→ The problem: Only one stretch of the records below should be repeated. It starts with the line containing "if free : bool then mret (Some b)" and goes on through the line containing "(** The new [buflen]. *)", exactly as written.

→ Entries supplied:

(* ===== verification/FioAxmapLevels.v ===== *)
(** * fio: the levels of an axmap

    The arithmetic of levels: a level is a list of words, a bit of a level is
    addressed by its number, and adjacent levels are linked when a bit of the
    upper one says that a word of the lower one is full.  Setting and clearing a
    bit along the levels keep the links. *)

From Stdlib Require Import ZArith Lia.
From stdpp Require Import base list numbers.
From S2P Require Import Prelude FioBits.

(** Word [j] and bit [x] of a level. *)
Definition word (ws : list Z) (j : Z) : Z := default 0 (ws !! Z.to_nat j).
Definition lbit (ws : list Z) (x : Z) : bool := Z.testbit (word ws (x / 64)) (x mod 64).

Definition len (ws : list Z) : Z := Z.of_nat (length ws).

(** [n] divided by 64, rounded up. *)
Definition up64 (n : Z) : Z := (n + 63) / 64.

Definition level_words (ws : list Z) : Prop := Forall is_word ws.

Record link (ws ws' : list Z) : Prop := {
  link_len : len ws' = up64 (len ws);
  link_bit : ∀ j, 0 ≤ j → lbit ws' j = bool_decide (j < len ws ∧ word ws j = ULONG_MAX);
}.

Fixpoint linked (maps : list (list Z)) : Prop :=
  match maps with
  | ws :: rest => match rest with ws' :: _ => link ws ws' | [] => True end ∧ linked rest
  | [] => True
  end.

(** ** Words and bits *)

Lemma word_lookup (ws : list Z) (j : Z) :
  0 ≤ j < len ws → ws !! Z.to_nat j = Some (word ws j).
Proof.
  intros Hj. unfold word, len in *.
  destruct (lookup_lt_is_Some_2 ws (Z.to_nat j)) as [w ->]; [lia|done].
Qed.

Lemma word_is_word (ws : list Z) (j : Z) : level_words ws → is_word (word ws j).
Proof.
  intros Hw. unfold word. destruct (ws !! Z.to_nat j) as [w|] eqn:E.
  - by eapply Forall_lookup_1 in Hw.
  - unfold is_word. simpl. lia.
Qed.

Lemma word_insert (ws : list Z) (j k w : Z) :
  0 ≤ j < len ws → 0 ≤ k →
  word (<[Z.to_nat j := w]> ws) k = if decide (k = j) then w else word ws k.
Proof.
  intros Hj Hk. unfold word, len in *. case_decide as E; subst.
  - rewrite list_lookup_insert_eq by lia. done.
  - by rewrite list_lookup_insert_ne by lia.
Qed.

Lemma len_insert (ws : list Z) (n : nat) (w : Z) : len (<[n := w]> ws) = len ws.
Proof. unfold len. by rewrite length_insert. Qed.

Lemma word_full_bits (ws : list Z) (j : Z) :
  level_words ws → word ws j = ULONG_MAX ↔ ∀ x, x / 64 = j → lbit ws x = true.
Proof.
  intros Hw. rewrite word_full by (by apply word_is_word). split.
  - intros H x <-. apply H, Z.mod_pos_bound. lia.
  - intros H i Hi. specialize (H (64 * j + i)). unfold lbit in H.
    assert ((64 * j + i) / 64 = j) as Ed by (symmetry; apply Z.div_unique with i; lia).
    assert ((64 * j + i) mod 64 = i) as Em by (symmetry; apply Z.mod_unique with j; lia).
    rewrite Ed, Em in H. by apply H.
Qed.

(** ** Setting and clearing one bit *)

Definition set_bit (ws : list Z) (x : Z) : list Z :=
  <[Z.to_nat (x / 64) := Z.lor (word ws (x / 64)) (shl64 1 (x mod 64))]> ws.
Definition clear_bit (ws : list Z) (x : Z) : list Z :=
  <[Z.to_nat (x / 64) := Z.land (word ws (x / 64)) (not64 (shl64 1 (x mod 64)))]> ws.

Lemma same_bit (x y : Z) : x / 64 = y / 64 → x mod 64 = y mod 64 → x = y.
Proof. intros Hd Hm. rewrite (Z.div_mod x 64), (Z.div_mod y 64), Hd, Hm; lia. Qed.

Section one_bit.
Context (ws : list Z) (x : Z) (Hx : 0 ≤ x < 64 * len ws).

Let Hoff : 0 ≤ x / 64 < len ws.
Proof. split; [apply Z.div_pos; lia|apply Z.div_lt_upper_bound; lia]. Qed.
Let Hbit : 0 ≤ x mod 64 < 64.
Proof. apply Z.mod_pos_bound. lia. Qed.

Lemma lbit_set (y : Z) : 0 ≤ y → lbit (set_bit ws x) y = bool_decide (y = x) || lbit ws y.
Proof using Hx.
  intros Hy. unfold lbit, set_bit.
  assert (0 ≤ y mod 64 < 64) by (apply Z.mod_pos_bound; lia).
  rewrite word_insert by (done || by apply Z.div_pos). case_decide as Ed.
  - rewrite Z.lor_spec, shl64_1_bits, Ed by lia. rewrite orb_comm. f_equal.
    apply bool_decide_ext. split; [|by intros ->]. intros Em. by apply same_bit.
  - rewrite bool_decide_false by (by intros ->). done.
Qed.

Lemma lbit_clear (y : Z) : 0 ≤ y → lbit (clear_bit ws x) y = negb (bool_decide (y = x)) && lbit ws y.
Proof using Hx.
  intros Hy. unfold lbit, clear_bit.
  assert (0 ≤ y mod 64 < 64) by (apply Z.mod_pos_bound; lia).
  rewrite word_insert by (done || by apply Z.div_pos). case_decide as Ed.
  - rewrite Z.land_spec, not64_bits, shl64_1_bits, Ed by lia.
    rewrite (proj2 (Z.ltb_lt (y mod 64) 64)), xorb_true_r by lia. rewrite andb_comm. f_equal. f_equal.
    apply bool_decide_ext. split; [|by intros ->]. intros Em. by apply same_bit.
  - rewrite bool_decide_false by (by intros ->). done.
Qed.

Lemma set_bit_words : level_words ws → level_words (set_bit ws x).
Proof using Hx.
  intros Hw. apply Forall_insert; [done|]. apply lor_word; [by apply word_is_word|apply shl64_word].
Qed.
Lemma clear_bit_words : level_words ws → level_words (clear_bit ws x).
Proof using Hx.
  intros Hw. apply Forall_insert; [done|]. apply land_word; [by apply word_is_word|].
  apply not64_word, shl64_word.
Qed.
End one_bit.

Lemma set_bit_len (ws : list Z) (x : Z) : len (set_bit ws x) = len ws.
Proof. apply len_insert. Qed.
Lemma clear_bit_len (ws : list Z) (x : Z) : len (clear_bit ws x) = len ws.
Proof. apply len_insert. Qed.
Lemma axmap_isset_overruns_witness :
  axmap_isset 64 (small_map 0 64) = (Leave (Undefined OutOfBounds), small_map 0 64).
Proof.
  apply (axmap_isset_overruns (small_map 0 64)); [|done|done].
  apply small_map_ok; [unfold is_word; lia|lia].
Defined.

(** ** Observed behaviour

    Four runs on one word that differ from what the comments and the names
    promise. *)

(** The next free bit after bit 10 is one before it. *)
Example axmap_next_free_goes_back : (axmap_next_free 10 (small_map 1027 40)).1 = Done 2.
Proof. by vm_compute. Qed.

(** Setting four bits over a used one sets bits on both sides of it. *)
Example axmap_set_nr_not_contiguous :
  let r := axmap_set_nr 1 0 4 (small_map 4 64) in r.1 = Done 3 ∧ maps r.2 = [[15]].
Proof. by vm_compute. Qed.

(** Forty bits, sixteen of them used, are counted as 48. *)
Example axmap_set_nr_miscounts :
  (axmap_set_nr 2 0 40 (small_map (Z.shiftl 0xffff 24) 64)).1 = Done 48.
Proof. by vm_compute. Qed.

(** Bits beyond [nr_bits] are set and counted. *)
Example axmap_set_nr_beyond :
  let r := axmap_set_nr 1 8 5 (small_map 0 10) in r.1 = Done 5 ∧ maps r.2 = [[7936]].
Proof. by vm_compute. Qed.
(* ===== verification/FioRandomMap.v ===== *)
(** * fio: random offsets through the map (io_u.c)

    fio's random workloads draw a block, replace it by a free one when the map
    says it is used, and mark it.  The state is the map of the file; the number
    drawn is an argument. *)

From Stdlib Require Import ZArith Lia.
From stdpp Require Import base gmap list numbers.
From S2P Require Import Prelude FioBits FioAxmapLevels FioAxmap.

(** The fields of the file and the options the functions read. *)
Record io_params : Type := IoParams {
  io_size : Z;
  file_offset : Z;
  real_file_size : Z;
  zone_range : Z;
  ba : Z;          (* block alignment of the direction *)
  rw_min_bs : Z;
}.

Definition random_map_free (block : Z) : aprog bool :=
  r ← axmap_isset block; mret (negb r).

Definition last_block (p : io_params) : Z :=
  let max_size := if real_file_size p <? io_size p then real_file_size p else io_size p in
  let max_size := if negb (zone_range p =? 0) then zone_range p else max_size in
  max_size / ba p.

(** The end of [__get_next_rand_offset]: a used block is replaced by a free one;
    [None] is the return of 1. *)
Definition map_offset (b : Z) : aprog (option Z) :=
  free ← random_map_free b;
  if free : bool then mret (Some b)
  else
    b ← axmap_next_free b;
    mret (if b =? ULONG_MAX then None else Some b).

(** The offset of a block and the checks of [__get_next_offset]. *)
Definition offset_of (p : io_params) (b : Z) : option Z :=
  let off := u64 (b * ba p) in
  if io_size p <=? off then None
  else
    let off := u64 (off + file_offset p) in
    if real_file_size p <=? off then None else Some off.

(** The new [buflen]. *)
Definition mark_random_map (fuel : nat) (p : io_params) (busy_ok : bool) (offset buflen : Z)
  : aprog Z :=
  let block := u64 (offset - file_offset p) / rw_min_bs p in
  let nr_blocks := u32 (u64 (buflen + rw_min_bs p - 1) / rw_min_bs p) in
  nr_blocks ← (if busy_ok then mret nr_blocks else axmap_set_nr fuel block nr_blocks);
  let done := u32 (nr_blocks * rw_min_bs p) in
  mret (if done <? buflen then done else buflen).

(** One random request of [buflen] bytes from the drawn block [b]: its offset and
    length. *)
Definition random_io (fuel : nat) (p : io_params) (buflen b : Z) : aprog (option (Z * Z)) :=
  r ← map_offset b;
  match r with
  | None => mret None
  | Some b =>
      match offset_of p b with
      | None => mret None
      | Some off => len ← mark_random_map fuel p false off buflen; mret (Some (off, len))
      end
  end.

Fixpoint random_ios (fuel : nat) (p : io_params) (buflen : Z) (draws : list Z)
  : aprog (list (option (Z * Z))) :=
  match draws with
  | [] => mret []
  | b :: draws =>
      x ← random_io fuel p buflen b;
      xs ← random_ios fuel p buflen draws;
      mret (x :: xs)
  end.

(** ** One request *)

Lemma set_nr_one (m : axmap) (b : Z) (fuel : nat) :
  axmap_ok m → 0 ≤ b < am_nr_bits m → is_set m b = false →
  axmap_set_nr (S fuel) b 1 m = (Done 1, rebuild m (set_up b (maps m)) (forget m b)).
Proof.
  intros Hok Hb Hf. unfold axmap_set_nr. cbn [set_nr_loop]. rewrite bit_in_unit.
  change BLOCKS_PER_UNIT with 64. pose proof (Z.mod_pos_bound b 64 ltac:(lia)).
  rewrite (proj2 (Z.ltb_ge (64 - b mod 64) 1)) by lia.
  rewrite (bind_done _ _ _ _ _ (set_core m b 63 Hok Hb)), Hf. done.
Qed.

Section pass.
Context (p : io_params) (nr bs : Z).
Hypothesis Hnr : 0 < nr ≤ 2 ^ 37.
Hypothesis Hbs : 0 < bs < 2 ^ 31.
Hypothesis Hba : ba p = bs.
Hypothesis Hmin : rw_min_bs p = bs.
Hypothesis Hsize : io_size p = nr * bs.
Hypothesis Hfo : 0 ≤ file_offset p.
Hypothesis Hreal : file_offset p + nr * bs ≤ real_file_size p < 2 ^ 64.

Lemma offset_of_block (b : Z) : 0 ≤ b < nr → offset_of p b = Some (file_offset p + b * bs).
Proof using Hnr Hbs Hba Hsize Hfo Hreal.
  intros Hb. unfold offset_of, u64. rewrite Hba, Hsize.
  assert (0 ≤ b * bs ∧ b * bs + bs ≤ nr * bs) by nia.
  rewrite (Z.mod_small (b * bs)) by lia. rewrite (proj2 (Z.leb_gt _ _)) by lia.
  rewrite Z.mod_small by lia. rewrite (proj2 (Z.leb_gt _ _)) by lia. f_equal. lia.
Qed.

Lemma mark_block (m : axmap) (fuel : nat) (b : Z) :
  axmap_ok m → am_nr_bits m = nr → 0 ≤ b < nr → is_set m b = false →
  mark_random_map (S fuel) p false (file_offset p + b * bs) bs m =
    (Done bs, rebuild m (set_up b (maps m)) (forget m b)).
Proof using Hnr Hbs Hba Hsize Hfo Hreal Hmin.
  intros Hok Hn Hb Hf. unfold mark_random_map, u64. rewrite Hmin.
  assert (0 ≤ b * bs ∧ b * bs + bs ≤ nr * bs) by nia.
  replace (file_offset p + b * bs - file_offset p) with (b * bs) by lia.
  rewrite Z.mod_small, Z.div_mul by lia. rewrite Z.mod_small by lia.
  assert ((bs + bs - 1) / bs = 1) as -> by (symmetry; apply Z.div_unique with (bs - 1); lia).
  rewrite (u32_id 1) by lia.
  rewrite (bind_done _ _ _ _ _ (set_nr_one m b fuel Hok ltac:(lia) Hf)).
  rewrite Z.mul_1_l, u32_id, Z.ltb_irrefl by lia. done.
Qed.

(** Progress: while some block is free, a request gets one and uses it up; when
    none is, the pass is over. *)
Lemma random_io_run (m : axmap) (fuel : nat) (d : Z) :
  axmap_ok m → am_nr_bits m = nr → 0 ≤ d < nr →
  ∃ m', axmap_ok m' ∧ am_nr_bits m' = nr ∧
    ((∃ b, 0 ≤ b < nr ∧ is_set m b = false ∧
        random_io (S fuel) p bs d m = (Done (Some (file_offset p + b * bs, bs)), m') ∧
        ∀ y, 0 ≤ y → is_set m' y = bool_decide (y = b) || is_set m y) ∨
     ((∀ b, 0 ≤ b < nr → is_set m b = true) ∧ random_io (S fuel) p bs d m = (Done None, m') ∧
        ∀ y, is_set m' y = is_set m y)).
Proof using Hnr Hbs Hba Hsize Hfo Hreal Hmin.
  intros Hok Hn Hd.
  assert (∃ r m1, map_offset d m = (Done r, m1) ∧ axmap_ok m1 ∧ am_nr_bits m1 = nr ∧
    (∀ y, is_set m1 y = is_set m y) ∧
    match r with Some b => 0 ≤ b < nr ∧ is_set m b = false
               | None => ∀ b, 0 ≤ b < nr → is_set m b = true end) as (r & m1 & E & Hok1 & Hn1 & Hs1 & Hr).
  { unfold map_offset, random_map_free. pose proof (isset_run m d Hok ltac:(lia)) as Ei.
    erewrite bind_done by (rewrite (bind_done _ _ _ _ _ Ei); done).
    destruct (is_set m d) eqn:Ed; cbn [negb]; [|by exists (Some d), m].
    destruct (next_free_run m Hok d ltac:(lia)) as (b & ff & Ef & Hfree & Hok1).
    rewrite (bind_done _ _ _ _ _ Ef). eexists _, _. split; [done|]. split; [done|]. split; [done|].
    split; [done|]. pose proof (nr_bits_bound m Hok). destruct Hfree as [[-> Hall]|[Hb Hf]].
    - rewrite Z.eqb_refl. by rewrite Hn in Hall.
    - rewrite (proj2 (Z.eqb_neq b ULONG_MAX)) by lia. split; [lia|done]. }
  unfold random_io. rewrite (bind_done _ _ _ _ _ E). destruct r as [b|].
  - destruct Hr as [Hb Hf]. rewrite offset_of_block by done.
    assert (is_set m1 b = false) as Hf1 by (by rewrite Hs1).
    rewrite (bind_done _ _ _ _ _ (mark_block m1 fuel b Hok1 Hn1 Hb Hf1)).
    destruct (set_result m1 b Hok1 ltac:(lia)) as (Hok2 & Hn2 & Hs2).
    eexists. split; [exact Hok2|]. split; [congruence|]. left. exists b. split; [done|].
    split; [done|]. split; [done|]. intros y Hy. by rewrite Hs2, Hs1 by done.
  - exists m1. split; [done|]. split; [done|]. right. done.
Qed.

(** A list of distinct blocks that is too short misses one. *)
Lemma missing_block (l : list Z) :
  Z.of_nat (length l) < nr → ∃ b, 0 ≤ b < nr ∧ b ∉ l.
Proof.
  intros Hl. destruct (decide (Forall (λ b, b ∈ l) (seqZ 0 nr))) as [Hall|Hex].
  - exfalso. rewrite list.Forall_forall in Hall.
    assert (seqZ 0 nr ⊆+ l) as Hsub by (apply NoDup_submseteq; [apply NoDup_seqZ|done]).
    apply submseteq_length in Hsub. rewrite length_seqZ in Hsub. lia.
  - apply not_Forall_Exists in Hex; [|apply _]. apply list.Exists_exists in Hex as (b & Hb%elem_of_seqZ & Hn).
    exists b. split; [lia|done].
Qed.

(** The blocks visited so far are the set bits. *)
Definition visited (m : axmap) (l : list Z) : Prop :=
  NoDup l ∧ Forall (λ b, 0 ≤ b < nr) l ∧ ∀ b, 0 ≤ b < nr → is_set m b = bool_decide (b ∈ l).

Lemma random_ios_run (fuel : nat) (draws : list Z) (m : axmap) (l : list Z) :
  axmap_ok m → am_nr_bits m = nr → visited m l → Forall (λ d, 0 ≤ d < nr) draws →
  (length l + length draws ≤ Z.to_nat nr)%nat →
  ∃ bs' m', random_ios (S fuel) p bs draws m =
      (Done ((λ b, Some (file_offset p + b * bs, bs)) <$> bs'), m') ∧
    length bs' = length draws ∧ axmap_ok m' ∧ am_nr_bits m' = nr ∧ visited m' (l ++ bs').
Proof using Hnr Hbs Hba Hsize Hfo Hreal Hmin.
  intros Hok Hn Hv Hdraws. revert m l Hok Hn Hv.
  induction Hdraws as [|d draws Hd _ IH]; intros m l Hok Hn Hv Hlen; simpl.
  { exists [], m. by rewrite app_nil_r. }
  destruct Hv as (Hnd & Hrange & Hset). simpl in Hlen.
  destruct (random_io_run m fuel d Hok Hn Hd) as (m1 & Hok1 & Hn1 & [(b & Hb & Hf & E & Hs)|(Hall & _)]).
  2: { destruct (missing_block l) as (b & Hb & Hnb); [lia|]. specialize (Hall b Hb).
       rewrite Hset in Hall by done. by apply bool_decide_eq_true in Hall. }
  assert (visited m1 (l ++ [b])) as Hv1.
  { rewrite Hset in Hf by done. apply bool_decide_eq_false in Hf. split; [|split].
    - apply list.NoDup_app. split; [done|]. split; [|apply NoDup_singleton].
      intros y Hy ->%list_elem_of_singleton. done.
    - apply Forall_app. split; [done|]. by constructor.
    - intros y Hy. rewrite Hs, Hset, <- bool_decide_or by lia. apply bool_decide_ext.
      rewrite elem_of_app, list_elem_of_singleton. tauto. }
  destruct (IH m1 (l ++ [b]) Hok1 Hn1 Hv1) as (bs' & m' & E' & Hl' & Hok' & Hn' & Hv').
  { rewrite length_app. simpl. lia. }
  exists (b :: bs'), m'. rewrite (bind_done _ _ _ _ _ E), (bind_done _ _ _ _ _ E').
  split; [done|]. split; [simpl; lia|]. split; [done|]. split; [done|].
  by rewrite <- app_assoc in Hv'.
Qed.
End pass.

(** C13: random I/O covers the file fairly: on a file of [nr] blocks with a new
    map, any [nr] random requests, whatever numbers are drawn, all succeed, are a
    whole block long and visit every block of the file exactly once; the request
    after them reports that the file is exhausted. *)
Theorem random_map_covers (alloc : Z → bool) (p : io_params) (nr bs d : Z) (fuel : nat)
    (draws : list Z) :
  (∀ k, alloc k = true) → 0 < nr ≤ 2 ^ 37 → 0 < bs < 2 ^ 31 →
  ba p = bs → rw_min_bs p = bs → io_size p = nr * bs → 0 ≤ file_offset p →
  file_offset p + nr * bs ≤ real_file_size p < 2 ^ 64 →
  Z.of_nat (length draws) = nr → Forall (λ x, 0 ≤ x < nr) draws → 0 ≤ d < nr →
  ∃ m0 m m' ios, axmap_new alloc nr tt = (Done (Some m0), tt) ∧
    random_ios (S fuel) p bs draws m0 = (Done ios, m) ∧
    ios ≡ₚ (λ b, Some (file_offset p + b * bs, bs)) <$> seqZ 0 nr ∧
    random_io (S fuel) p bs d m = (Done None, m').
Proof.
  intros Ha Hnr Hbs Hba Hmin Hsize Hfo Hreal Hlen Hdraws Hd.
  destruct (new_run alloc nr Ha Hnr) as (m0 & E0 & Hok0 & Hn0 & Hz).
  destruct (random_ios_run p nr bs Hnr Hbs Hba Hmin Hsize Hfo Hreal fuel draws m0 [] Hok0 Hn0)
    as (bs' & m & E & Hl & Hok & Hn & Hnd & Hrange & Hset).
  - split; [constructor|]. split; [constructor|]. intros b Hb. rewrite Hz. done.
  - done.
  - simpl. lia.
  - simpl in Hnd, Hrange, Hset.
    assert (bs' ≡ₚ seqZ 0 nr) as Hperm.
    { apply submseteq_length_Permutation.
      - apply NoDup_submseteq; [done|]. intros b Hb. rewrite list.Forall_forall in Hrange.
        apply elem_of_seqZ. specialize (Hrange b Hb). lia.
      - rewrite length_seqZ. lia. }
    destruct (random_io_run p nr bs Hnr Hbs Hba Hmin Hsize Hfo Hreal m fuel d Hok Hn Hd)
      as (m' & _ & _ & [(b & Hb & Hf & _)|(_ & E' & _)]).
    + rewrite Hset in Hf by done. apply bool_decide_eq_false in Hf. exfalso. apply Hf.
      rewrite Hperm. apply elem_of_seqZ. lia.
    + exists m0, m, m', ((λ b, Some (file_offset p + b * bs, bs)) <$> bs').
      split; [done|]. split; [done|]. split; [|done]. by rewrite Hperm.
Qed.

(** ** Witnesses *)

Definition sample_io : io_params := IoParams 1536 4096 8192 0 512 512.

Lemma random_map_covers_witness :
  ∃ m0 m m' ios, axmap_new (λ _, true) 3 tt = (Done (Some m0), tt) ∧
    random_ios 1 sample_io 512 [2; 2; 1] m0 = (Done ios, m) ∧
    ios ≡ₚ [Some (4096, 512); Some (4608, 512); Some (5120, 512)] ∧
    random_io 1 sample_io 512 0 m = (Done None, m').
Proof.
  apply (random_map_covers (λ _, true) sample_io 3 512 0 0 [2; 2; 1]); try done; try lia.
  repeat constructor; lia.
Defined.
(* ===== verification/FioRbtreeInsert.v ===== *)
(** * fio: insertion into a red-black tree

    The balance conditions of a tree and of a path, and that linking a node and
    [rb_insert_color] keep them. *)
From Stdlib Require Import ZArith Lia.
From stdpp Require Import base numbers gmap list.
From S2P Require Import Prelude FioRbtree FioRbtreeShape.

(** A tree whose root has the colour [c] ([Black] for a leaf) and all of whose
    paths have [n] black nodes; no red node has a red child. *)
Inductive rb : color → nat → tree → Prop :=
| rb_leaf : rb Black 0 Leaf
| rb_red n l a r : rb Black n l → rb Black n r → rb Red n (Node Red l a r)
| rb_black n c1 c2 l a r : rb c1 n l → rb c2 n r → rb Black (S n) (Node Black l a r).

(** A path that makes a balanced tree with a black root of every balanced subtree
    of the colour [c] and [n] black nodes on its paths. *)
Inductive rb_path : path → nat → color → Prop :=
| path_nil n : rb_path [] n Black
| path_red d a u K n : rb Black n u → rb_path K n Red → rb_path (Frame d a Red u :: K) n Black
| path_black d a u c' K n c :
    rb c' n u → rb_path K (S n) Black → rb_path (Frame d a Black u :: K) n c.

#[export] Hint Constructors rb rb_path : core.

→ Task response:
  if free : bool then mret (Some b)
  else
    b ← axmap_next_free b;
    mret (if b =? ULONG_MAX then None else Some b).

(** The offset of a block and the checks of [__get_next_offset]. *)
Definition offset_of (p : io_params) (b : Z) : option Z :=
  let off := u64 (b * ba p) in
  if io_size p <=? off then None
  else
    let off := u64 (off + file_offset p) in
    if real_file_size p <=? off then None else Some off.

(** The new [buflen]. *)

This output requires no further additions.